Task prompt => In the records below, find the line with "Proof. unfold is_digit." and the line with "- destruct rest;". Print both exactly, along with every line between them, and no other line.

Extracted data =>

Lemma create_column_spec n ids sc s kc db p :
  ctx_ok getcon security_compute_create_raw sc → keywords_ok kc →
  n + Z.of_nat (length (aCol p)) + 3 < 2 ^ 31 - 1 → labelling n ids sc s →
  existsb (STRICMP SECURITY_CONTEXT_COLUMN_NAME) (drop 1 (aCol p)) = false →
  let p' := with_context_column p in
  ∃ sts s' ids', create_security_context_column true db p s = Ret ((SQLITE_OK, p', sts), s') ∧
    labelling (n + Z.of_nat (length (aCol p)) + 3) ids' sc s' ∧
    Forall2 (records kc ids' (λ c, label_of getcon security_compute_create_raw s (new_object db (tab_name p) c))
      (table_ok db p') db (tab_name p)) (labelled p') sts.
Proof.
  clear selinux_check_access security_check_context sch.
  intros Hok Hkw Hn Hl Hdup p'. unfold create_security_context_column. rewrite Hdup, andb_false_r.
  fold (with_context_column p). fold p'. cbn beta zeta.
  assert (table_ok db p' = true → ∀ c, c ∈ labelled p' → obj_ok (new_object db (tab_name p') c) = true) as Hobj.
  { intros Hb c Hc. unfold table_ok in Hb. rewrite forallb_forall in Hb. apply Hb. by apply list_elem_of_In. }
  destruct (object_stmt_spec sc Hok kc Hkw s (table_ok db p') db (tab_name p') n ids s false None)
    as (st & s1 & ids1 & E & Hl1 & Hk1 & Hs1 & Hr1); [lia|done|done|done|intros Hb; apply (Hobj Hb); by left|].
  assert (Z.of_nat (length (aCol p')) = Z.of_nat (length (aCol p)) + 1) as Hlen
    by (simpl; rewrite length_app; simpl; lia).
  assert (Z.of_nat (length (if HasRowid p' then ["ROWID"] else [])) ≤ 1) as Hlen1
    by (by destruct (HasRowid p')).
  destruct (column_stmts_spec sc Hok kc Hkw s (table_ok db p') db (tab_name p') (n + 1) ids1 s1 (aCol p'))
    as (sts & s2 & ids2 & E2 & Hl2 & Hk2 & Hs2 & Hr2); [lia|done|done| |].
  { intros Hb c Hc. apply (Hobj Hb (Some c)). right. apply elem_of_app. left. by apply list_elem_of_fmap_2. }
  destruct (column_stmts_spec sc Hok kc Hkw s (table_ok db p') db (tab_name p')
    (n + 1 + Z.of_nat (length (aCol p'))) ids2 s2 (if HasRowid p' then ["ROWID"] else []))
    as (rts & s3 & ids3 & E3 & Hl3 & Hk3 & Hs3 & Hr3); [lia|done|done| |].
  { intros Hb c Hc. apply (Hobj Hb (Some c)). right. apply elem_of_app. right.
    destruct (HasRowid p'); [|by apply elem_of_nil in Hc]. apply list_elem_of_singleton in Hc as ->. by left. }
  exists (st :: sts ++ rts), s3, ids3. split.
  { apply sm_bind_Ret in E as (id & s4 & E0 & E1). simpl in E0, E1. unfold p' in *. simpl in *.
    rewrite (sm_bind_run _ _ _ _ _ E0), (sm_bind_run _ _ _ _ _ E1), (sm_bind_run _ _ _ _ _ E2).
    erewrite sm_bind_run by (destruct (HasRowid p); exact E3). done. }
  split.
  - pose proof (lg_n _ _ _ _ Hl). destruct Hl3 as [Hi _ ??]. split; [|lia|done..].
    eapply labels_inv_mono; [exact Hi|lia].
  - constructor; [eapply records_mono, Hr1; by etrans|]. apply Forall2_app.
    + eapply (list.Forall2_impl _ _ _ _ Hr2). intros ??. by apply records_mono.
    + by destruct (HasRowid p').
Qed.

Lemma select_label_spec n ids (s : state) id l :
  labels_inv n ids s → ids !! id = Some l → select_label id s = Some l.
Proof.
  intros Hinv Hid. pose proof (li_rows _ _ _ Hinv) as Hr. unfold select_label.
  destruct (find (λ r, r_rowid r =? id) (selinux_id s)) as [r|] eqn:E.
  - apply find_some in E as [Hin E]. b2p. subst id. simpl. rewrite <- Hid. symmetry.
    apply Hr. exists (r_context r). rewrite list_elem_of_In. by destruct r.
  - apply Hr in Hid as [c Hin]. rewrite list_elem_of_In in Hin.
    pose proof (find_none _ _ E _ Hin) as Hf. simpl in Hf. b2p. done.
Qed.

(** ** Rolling back *)

(** A label whose row would get a number that is still in memory. *)
Lemma new_label_reused ids (s : state) con l l0 :
  let id := new_rowid (r_rowid <$> selinux_id s) in
  bihash_rep (hash_id s) ids → in_sw 32 id → ids !! id = Some l0 → l ∉ r_label <$> selinux_id s →
  new_label con l s = Undef UseAfterFree.
Proof.
  intros id Hb Hr Hid Hl. unfold new_label.
  erewrite sm_bind_run by (unfold step_insert, sql_insert_id; by rewrite decide_False).
  erewrite sm_bind_run by done. simpl. fold id. rewrite (sw_small 32 id) by (done || lia).
  apply sm_bind_undef. unfold bihash_insert. simpl. by rewrite (bihash_insert_known _ _ _ _ _ Hb Hid).
Qed.

Lemma insert_id_unknown ids (s : state) db l con :
  bihash_rep (hash_id s) ids → (∀ id, ids !! id ≠ Some l) →
  c_lookup_security_context (Some db) (Some SELINUX_ID) s = Ret con →
  c_insert_id (Some db) (Some l) s = new_label con l s.
Proof.
  intros Hb Hl Hc. unfold Labels.insert_id. erewrite sm_bind_run by done. simpl.
  destruct (SESQLITE_BIHASH_FINDKEY (hash_id s) l) as [id|] eqn:E.
  { apply (bihash_findkey_Some _ _ _ _ Hb) in E. by destruct (Hl id). }
  erewrite sm_bind_run by (unfold sm_gets; by rewrite Hc). by erewrite sm_bind_run by done.
Qed.

(** ** Theorems *)

(** C5: [checkAccess] answers as the policy does for the label of the object,
    whether or not the answer comes from the cache, as long as the label
    numbers have 12 bits; it keeps the invariant and the label of every
    object. *)
Theorem checkAccess_is_policy n ids sc s o perm_ :
  auth_inv n ids sc s → n + 1 < 4096 → ctx_ok getcon security_compute_create_raw sc → ctx_plain sc →
  obj_ok o = true → is_Some (av_name (o_class o) perm_) →
  ∃ s' ids', checkAccess (o_db o) (o_tbl o) (o_col o) (o_class o) perm_ s = Ret (granted s o perm_, s') ∧
    auth_inv (n + 1) ids' sc s' ∧ stable s s'.
Proof.
  intros. destruct (checkAccess_spec n ids sc s o perm_) as (ids' & s' & E & Hi & Hs); [done..|].
  by exists s', ids'.
Qed.
Definition sqlite3SelinuxInit (master : list master_row) (attrs : xattrs) : M Z :=
  if negb (alloc_ok AllocHash && alloc_ok AllocHashId) then mret SQLITE_NOMEM else
  _ ← sm_mod (set_hash (st_init SQLITE_HASH_STRING true true));
  _ ← sm_mod (set_hash_id (SESQLITE_BIHASH_INIT SQLITE_HASH_BINARY SQLITE_HASH_STRING true true));
  let '(rc, reopen) := isReopen master in
  on_ok (mret rc) (
  on_ok create_internal_table (
  on_ok prepare_stmt (
  load_labels reopen (
  on_ok register_pragmas (
  on_ok initialize_authorizer (
  (* getcon gives the return code of the function *)
  init_scon attrs (match getcon with Some _ => 0 | None => -1 end))))))).

(** ** Loading the configuration *)

Definition o_isColumn (o : obj) : bool := match o with OCol _ _ _ => true | _ => false end.
Definition o_list (sc : sesqlite_context) (o : obj) : list sesqlite_context_element :=
  match o with ODb _ => db_context sc | OTbl _ _ => table_context sc | OCol _ _ _ => column_context sc end.

Lemma default_label_compute sc o :
  default_label getcon security_compute_create_raw sc o =
  compute (o_isColumn o) (o_db o) (o_tbl o) (o_col o) (o_list sc o).
Proof. by destruct o. Qed.

Section loading.
Variable sc : sesqlite_context.
Hypothesis Hok : ctx_ok getcon security_compute_create_raw sc.
Hypothesis Hpl : ctx_plain getcon security_compute_create_raw sc.
Hypothesis Htp : ∀ e, e ∈ tuple_context sc → plain (security_context e).

(** The labels are consistent, none is changed by dequoting, and every object
    has the label the configuration gives it. *)
Record loaded (n : Z) (ids : gmap Z string) (s : state) : Prop := {
  ld_labelling : labelling n ids sc s;
  ld_plain id l : ids !! id = Some l → plain l;
  ld_default o : obj_ok o = true →
    default_label getcon security_compute_create_raw sc o =
    Ret (label_of getcon security_compute_create_raw s o);
}.

Lemma compute_tuple ids db tbl :
  tuples_known ids sc →
  ∃ t, compute false (Some db) tbl None (tuple_context sc) = Ret (Some t) ∧ plain t ∧
       ∃ id, ids !! id = Some t.
Proof.
  intros Htk. destruct (co_tuple _ _ _ Hok db tbl) as [p Hp].
  exists (security_context p). split; [by apply compute_sql_context_found|].
  destruct (first_match_split _ _ _ _ _ _ Hp) as (l1 & l2 & E & _ & _).
  assert (p ∈ tuple_context sc) by (rewrite E; set_solver). auto.
Qed.
(** The end of [sqlite3Atoi64], from the loop over the digits on: [zStart] is
    the text after the sign and [zNum] the text after the leading zeros. *)
Definition atoi64_finish (neg nonNum : bool) (zStart zNum : list Z) : outcome (Z * Z) :=
  let '(digits, rest) := split_digits zNum in
  let u := foldl add_digit 0 digits in
  let i := Z.of_nat (length digits) in
  let num := if LARGEST_INT64 <? u then if neg then SMALLEST_INT64 else LARGEST_INT64
             else if neg then - u else u in
  if (match rest with c :: _ => negb (c =? 0) | [] => false end)
     || ((i =? 0) && bool_decide (length zStart = length zNum)) || (19 <? i) || nonNum
  then Ret (1, num)
  else if i <? 19 then _ ← c_assert (u <=? LARGEST_INT64); Ret (0, num)
  else
    let c := compare2pow63 zNum in
    if c <? 0 then _ ← c_assert (u <=? LARGEST_INT64); Ret (0, num)
    else if 0 <? c then Ret (1, num)
    else _ ← c_assert (u64 (u - 1) =? LARGEST_INT64); Ret (if neg then 0 else 2, num).

(** The return code and [*pNum]. *)
Definition sqlite3Atoi64 (zNum : list Z) (enc : Z) : outcome (Z * Z) :=
  _ ← c_assert ((enc =? SQLITE_UTF8) || (enc =? SQLITE_UTF16LE) || (enc =? SQLITE_UTF16BE));
  let '(zNum, nonNum) := visible_chars zNum enc in
  let zNum := drop_while sqlite3Isspace zNum in
  let '(neg, zStart) := read_sign zNum in
  atoi64_finish neg nonNum zStart (drop_while (λ c, c =? 48) zStart).

(** [for(i=0; i<11 && ...; i++)]: the digits read, at most eleven. *)
Fixpoint take_digits (n : nat) (z : list Z) : list Z :=
  match n, z with
  | S n', c :: z' => if is_digit c then c :: take_digits n' z' else []
  | _, _ => []
  end.

(** [*pValue] if true is returned. *)
Definition sqlite3GetInt32 (zNum : list Z) : option Z :=
  let '(neg, zNum) := read_sign zNum in
  let digits := take_digits 11 (drop_while (λ c, c =? 48) zNum) in
  let v := foldl (λ v c, v * 10 + (c - 48)) 0 digits in
  if (10 <? Z.of_nat (length digits)) then None
  else if 2147483647 <? v - (if neg then 1 else 0) then None
  else Some (if neg then - v else v).

Definition sqlite3Atoi (z : option (list Z)) : Z :=
  match z with
  | Some z => default 0 (sqlite3GetInt32 z)
  | None => 0
  end.

(** ** Hexadecimal *)

Definition is_hex (h : Z) : bool :=
  ((48 <=? h) && (h <=? 57)) || ((97 <=? h) && (h <=? 102)) || ((65 <=? h) && (h <=? 70)).

Definition sqlite3HexToInt (h : Z) : outcome Z :=
  _ ← c_assert (is_hex h);
  let h := h + 9 * (1 .& (h .>> 6)) in
  Ret (u8 (h .& 0xf)).

(** [for(i=0; i<n; i+=2)] after [n--]: the loop over pairs of characters. *)
Fixpoint hex_pairs (z : list Z) : outcome (list Z) :=
  match z with
  | a :: b :: z' =>
      x ← sqlite3HexToInt a; y ← sqlite3HexToInt b; r ← hex_pairs z'; Ret (u8 ((x .<< 4) .| y) :: r)
  | _ => Ret []
  end.

(** The bytes of the blob before the terminator; [z] are the [n] characters
    before the closing quote.  [None]: out of memory. *)
Definition sqlite3HexToBlob (mem : bool) (z : list Z) : outcome (option (list Z)) :=
  if mem then r ← hex_pairs z; Ret (Some r) else Ret None.

(** ** Overflow tests are exact *)

Definition fits64 (z : Z) : Prop := SMALLEST_INT64 ≤ z ≤ LARGEST_INT64.

#[global] Instance fits64_dec z : Decision (fits64 z).
Proof. unfold fits64. apply _. Defined.

Lemma chk64_ok z : fits64 z → chk64 z = Ret z.
Proof.
  intros [H1 H2]. unfold chk64. by rewrite (proj2 (Z.leb_le _ _) H1), (proj2 (Z.leb_le _ _) H2).
Qed.

Lemma chk64_bad z : ¬ fits64 z → chk64 z = Undef SignedOverflow.
Proof.
  unfold fits64, chk64. intros H. destruct (Z.leb_spec SMALLEST_INT64 z), (Z.leb_spec z LARGEST_INT64); done || lia.
Qed.

(** The exact result, or code 1 and the old value. *)
Definition exact64 (old z : Z) : Z * Z := if decide (fits64 z) then (0, z) else (1, old).

Ltac int64 := unfold exact64, fits64, SMALLEST_INT64, LARGEST_INT64 in *.

(** Run the operation with result [z], which fits. *)
Ltac chk z := rewrite (chk64_ok z) by (int64; lia); cbn [mbind outcome_bind].
(** The exact result, decided by arithmetic. *)
Ltac exact_ok := unfold exact64; (rewrite decide_True by (int64; lia)); done.
Ltac exact_over := unfold exact64; (rewrite decide_False by (int64; lia)); done.

Lemma AddInt64_exact iA iB : fits64 iA → fits64 iB → sqlite3AddInt64 iA iB = Ret (exact64 iA (iA + iB)).
Proof.
  intros HA HB. unfold sqlite3AddInt64. destruct (Z.leb_spec 0 iB).
  - destruct (Z.ltb_spec 0 iA); [|cbn [mbind outcome_bind]; chk (iA + iB); exact_ok].
    chk (LARGEST_INT64 - iA). destruct (Z.ltb_spec (LARGEST_INT64 - iA) iB); [exact_over|].
    chk (iA + iB). exact_ok.
  - destruct (Z.ltb_spec iA 0); [|cbn [mbind outcome_bind]; chk (iA + iB); exact_ok].
    chk (iA + LARGEST_INT64). chk (- (iA + LARGEST_INT64)). chk (iB + 1).
    destruct (Z.ltb_spec (iB + 1) (- (iA + LARGEST_INT64))); [exact_over|]. chk (iA + iB). exact_ok.
Qed.

Lemma SubInt64_exact iA iB : fits64 iA → fits64 iB → sqlite3SubInt64 iA iB = Ret (exact64 iA (iA - iB)).
Proof.
  intros HA HB. unfold sqlite3SubInt64. destruct (Z.eqb_spec iB SMALLEST_INT64) as [->|].
  - destruct (Z.leb_spec 0 iA); [exact_over|]. chk (iA - SMALLEST_INT64). exact_ok.
  - chk (- iB). rewrite AddInt64_exact by (int64; lia). done.
Qed.

(** One of the factors has a zero high half: [r] times [2^32] plus the product
    of the low halves is the product. *)
Lemma mul_cross_exact iA x y r p :
  fits64 iA → fits64 r → (- TWOPOWER31 ≤ r < TWOPOWER31 → fits64 (x * y)) →
  p = r * TWOPOWER32 + x * y → (0 ≤ r → 0 ≤ x * y) → (r ≤ 0 → x * y ≤ 0) →
  mul_cross iA x y (chk64 r) = Ret (exact64 iA p).
Proof.
  intros HA Hr Hxy -> H1 H2. unfold mul_cross. rewrite (chk64_ok r) by done. cbn [mbind outcome_bind].
  change TWOPOWER31 with (2 ^ 31) in *. change TWOPOWER32 with (2 ^ 32) in *.
  destruct (Z.ltb_spec r (- 2 ^ 31)), (Z.leb_spec (2 ^ 31) r); cbn [orb]; [lia|..].
  - exact_over.
  - exact_over.
  - chk (r * 2 ^ 32). rewrite (chk64_ok (x * y)) by (apply Hxy; lia). cbn [mbind outcome_bind].
    rewrite AddInt64_exact by (apply Hxy; lia) || (int64; lia). cbn [mbind outcome_bind].
    unfold exact64. by case_decide.
Qed.

(** Both halves of a number have its sign. *)
Lemma halves a : fits64 a →
  ∃ h l, Z.quot a TWOPOWER32 = h ∧ Z.rem a TWOPOWER32 = l ∧ a = 2 ^ 32 * h + l ∧
    ((0 ≤ h < 2 ^ 31 ∧ 0 ≤ l < 2 ^ 32) ∨ (- 2 ^ 31 ≤ h ≤ 0 ∧ - 2 ^ 32 < l ≤ 0)).
Proof.
  intros Ha. int64. change TWOPOWER32 with (2 ^ 32). eexists _, _. split; [done|]. split; [done|].
  pose proof (Z.quot_rem' a (2 ^ 32)) as E. split; [lia|]. destruct (Z.le_gt_cases 0 a).
  - left. pose proof (Z.rem_bound_pos a (2 ^ 32)). lia.
  - right. pose proof (Z.rem_bound_pos (- a) (2 ^ 32)) as H1. rewrite Z.rem_opp_l' in H1. lia.
Qed.

(** A product of factors at least 1 and below bounds. *)
Lemma cross_bounds x h l :
  - 2 ^ 31 ≤ x * h < 2 ^ 31 → h ≠ 0 →
  (0 ≤ h ∧ 0 ≤ l < 2 ^ 32) ∨ (h ≤ 0 ∧ - 2 ^ 32 < l ≤ 0) → fits64 (x * l).
Proof.
  intros Hr Hh Hl. assert (- 2 ^ 31 ≤ x ≤ 2 ^ 31) by nia. int64. nia.
Qed.

(** C32: Addition and subtraction of 64-bit integers detect overflow exactly:
    the result is stored when it fits and the operand is kept, with code 1,
    otherwise, and no intermediate result overflows. Multiplication does so
    unless both factors are below [2^32] in absolute value, where a product
    that does not fit is not noticed and the signed multiplication
    overflows. *)
Theorem sqlite3Int64_overflow iA iB :
  fits64 iA → fits64 iB →
  sqlite3AddInt64 iA iB = Ret (exact64 iA (iA + iB)) ∧
  sqlite3SubInt64 iA iB = Ret (exact64 iA (iA - iB)) ∧
  sqlite3MulInt64 iA iB =
    if decide (Z.abs iA < 2 ^ 32 ∧ Z.abs iB < 2 ^ 32 ∧ ¬ fits64 (iA * iB))
    then Undef SignedOverflow else Ret (exact64 iA (iA * iB)).
Proof.
  intros HA HB. split; [by apply AddInt64_exact|]. split; [by apply SubInt64_exact|]. unfold sqlite3MulInt64.
  destruct (halves iA HA) as (a1 & a0 & -> & -> & EA & Ha).
  destruct (halves iB HB) as (b1 & b0 & -> & -> & EB & Hb). cbv zeta.
  destruct (Z.eqb_spec a1 0) as [->|Ha1]; [destruct (Z.eqb_spec b1 0) as [->|Hb1]|destruct (Z.eqb_spec b1 0) as [->|Hb1]].
  - destruct (decide (fits64 (iA * iB))) as [Hf|Hf].
    + rewrite decide_False by tauto. rewrite chk64_ok by done. unfold exact64. by rewrite decide_True.
    + rewrite decide_True by (split_and!; [lia|lia|done]). by rewrite chk64_bad.
  - rewrite decide_False by (intros (_ & ? & _); lia).
    apply mul_cross_exact; [done|int64; nia| | |nia|nia].
    { change TWOPOWER31 with (2 ^ 31). intros. by apply (cross_bounds a0 b1); [..|lia]. }
    change TWOPOWER32 with (2 ^ 32). lia.
  - rewrite decide_False by (intros (? & _ & _); lia).
    apply mul_cross_exact; [done|int64; nia| | |nia|nia].
    + change TWOPOWER31 with (2 ^ 31). intros. rewrite Z.mul_comm.
      apply (cross_bounds b0 a1); [lia|done|lia].
    + change TWOPOWER32 with (2 ^ 32). lia.
  - rewrite decide_False by (intros (? & _ & _); lia). unfold exact64. rewrite decide_False; [done|].
    int64. nia.
Qed.

Lemma sqlite3Int64_overflow_witness :
  sqlite3MulInt64 4294967295 4294967295 = Undef SignedOverflow ∧
  sqlite3MulInt64 4294967296 4294967296 = Ret (1, 4294967296) ∧
  sqlite3AddInt64 LARGEST_INT64 1 = Ret (1, LARGEST_INT64).
Proof.
  split_and!; (etransitivity; [apply sqlite3Int64_overflow; int64; lia|reflexivity]).
Defined.

(** ** The value of digits *)

Definition dval (ds : list Z) : Z := foldl (λ v c, v * 10 + (c - 48)) 0 ds.
Definition digits_ok (ds : list Z) : Prop := Forall (λ c, is_digit c = true) ds.

Lemma dval_acc ds : ∀ a, foldl (λ v c, v * 10 + (c - 48)) a ds = a * 10 ^ Z.of_nat (length ds) + dval ds.
Proof.
  unfold dval. induction ds as [|c ds IH]; intros a; cbn [foldl length]; [lia|].
  rewrite IH, (IH (0 * 10 + _)), Nat2Z.inj_succ, Z.pow_succ_r by lia. lia.
Qed.

Lemma dval_cons c ds : dval (c :: ds) = (c - 48) * 10 ^ Z.of_nat (length ds) + dval ds.
Proof. unfold dval at 1. cbn [foldl]. rewrite dval_acc. lia. Qed.

Lemma is_digit_range c : is_digit c = true → 48 ≤ c ≤ 57.
Proof. unfold is_digit. intros H. b2p. lia. Qed.

Lemma dval_bounds ds : digits_ok ds → 0 ≤ dval ds < 10 ^ Z.of_nat (length ds).
Proof.
  induction 1 as [|c ds Hc Hds IH]; [done|]. rewrite dval_cons. cbn [length].
  rewrite Nat2Z.inj_succ, Z.pow_succ_r by lia. apply is_digit_range in Hc. nia.
Qed.

Lemma dval_lower c ds : digits_ok (c :: ds) → c ≠ 48 → 10 ^ Z.of_nat (length ds) ≤ dval (c :: ds).
Proof.
  intros [Hc Hds]%list.Forall_cons Hn. rewrite dval_cons. pose proof (dval_bounds ds Hds).
  apply is_digit_range in Hc. nia.
Qed.

Lemma dval_app a b : dval (a ++ b) = dval a * 10 ^ Z.of_nat (length b) + dval b.
Proof. unfold dval at 1. rewrite foldl_app, dval_acc. done. Qed.

(** The loop computes the value modulo [2^64]. *)
Lemma foldl_add_digit ds : ∀ a v, a = u64 v → foldl add_digit a ds = u64 (foldl (λ v c, v * 10 + (c - 48)) v ds).
Proof.
  induction ds as [|c ds IH]; intros a v ->; cbn [foldl]; [done|]. apply IH. unfold add_digit, uw.
  rewrite <- Z.add_sub_assoc, <- Z.add_mod_idemp_l, Z.mul_mod_idemp_l, Z.add_mod_idemp_l by lia. done.
Qed.

(** ** Comparison with 2^63 *)

Lemma compare_prefix_spec zs : ∀ ps rest c r,
  length zs = length ps → digits_ok zs → digits_ok ps → compare_prefix (zs ++ rest) ps = (c, r) →
  (c = 0 → zs = ps ∧ r = rest) ∧ (c < 0 → dval zs < dval ps) ∧ (0 < c → dval ps < dval zs).
Proof.
  induction zs as [|z zs IH]; intros [|p ps] rest c r Hl Hz Hp E; simplify_eq/=; try done.
  - destruct rest; simplify_eq/=; split_and!; (done || lia).
  - apply list.Forall_cons in Hz as [Hz Hzs], Hp as [Hp Hps]. apply is_digit_range in Hz, Hp.
    rewrite !dval_cons. pose proof (dval_bounds zs Hzs). pose proof (dval_bounds ps Hps).
    rewrite Hl in *. destruct (Z.eqb_spec ((z - p) * 10) 0); simplify_eq.
    + assert (z = p) as -> by lia. destruct (IH ps rest c r) as (H1 & H2 & H3); [done..|].
      split_and!; [intros Hc; destruct (H1 Hc) as [-> ->]; done|lia|lia].
    + split_and!; [lia|nia|nia].
Qed.

Lemma pow63_ok : digits_ok pow63 ∧ dval pow63 = 922337203685477580 ∧ length pow63 = 18%nat.
Proof. split; [repeat constructor|done]. Qed.

(** The sign of the comparison is that of the difference from [2^63]. *)
Lemma compare2pow63_spec ds rest :
  length ds = 19%nat → digits_ok ds →
  let c := compare2pow63 (ds ++ rest) in
  (c < 0 ↔ dval ds < 2 ^ 63) ∧ (0 < c ↔ 2 ^ 63 < dval ds).
Proof.
  intros Hl Hds. destruct (exists_last (l := ds)) as (zs & z & ->); [by intros ->|].
  rewrite length_app in Hl. simpl in Hl. unfold digits_ok in Hds. rewrite Forall_app in Hds.
  destruct Hds as [Hzs Hz]. apply list.Forall_cons in Hz as [Hz _]. apply is_digit_range in Hz.
  destruct pow63_ok as (Hp & Hv & Hpl). unfold compare2pow63. rewrite <- app_assoc.
  destruct (compare_prefix (zs ++ [z] ++ rest) pow63) as [c r] eqn:E.
  destruct (compare_prefix_spec zs pow63 ([z] ++ rest) c r) as (H1 & H2 & H3); [lia|done..|].
  rewrite dval_app. cbn [length]. change (10 ^ Z.of_nat 1) with 10. rewrite (dval_cons z []).
  change (dval []) with 0. change (10 ^ Z.of_nat (length (@nil Z))) with 1.
  destruct (Z.eqb_spec c 0) as [->|Hc].
  - destruct (H1 eq_refl) as [-> ->]. cbn [app]. rewrite Hv. lia.
  - rewrite Hv in *. lia.
Qed.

Problem solution =>
Proof. unfold is_digit. intros H. b2p. lia. Qed.

Lemma dval_bounds ds : digits_ok ds → 0 ≤ dval ds < 10 ^ Z.of_nat (length ds).
Proof.
  induction 1 as [|c ds Hc Hds IH]; [done|]. rewrite dval_cons. cbn [length].
  rewrite Nat2Z.inj_succ, Z.pow_succ_r by lia. apply is_digit_range in Hc. nia.
Qed.

Lemma dval_lower c ds : digits_ok (c :: ds) → c ≠ 48 → 10 ^ Z.of_nat (length ds) ≤ dval (c :: ds).
Proof.
  intros [Hc Hds]%list.Forall_cons Hn. rewrite dval_cons. pose proof (dval_bounds ds Hds).
  apply is_digit_range in Hc. nia.
Qed.

Lemma dval_app a b : dval (a ++ b) = dval a * 10 ^ Z.of_nat (length b) + dval b.
Proof. unfold dval at 1. rewrite foldl_app, dval_acc. done. Qed.

(** The loop computes the value modulo [2^64]. *)
Lemma foldl_add_digit ds : ∀ a v, a = u64 v → foldl add_digit a ds = u64 (foldl (λ v c, v * 10 + (c - 48)) v ds).
Proof.
  induction ds as [|c ds IH]; intros a v ->; cbn [foldl]; [done|]. apply IH. unfold add_digit, uw.
  rewrite <- Z.add_sub_assoc, <- Z.add_mod_idemp_l, Z.mul_mod_idemp_l, Z.add_mod_idemp_l by lia. done.
Qed.

(** ** Comparison with 2^63 *)

Lemma compare_prefix_spec zs : ∀ ps rest c r,
  length zs = length ps → digits_ok zs → digits_ok ps → compare_prefix (zs ++ rest) ps = (c, r) →
  (c = 0 → zs = ps ∧ r = rest) ∧ (c < 0 → dval zs < dval ps) ∧ (0 < c → dval ps < dval zs).
Proof.
  induction zs as [|z zs IH]; intros [|p ps] rest c r Hl Hz Hp E; simplify_eq/=; try done.
  - destruct rest; simplify_eq/=; split_and!; (done || lia).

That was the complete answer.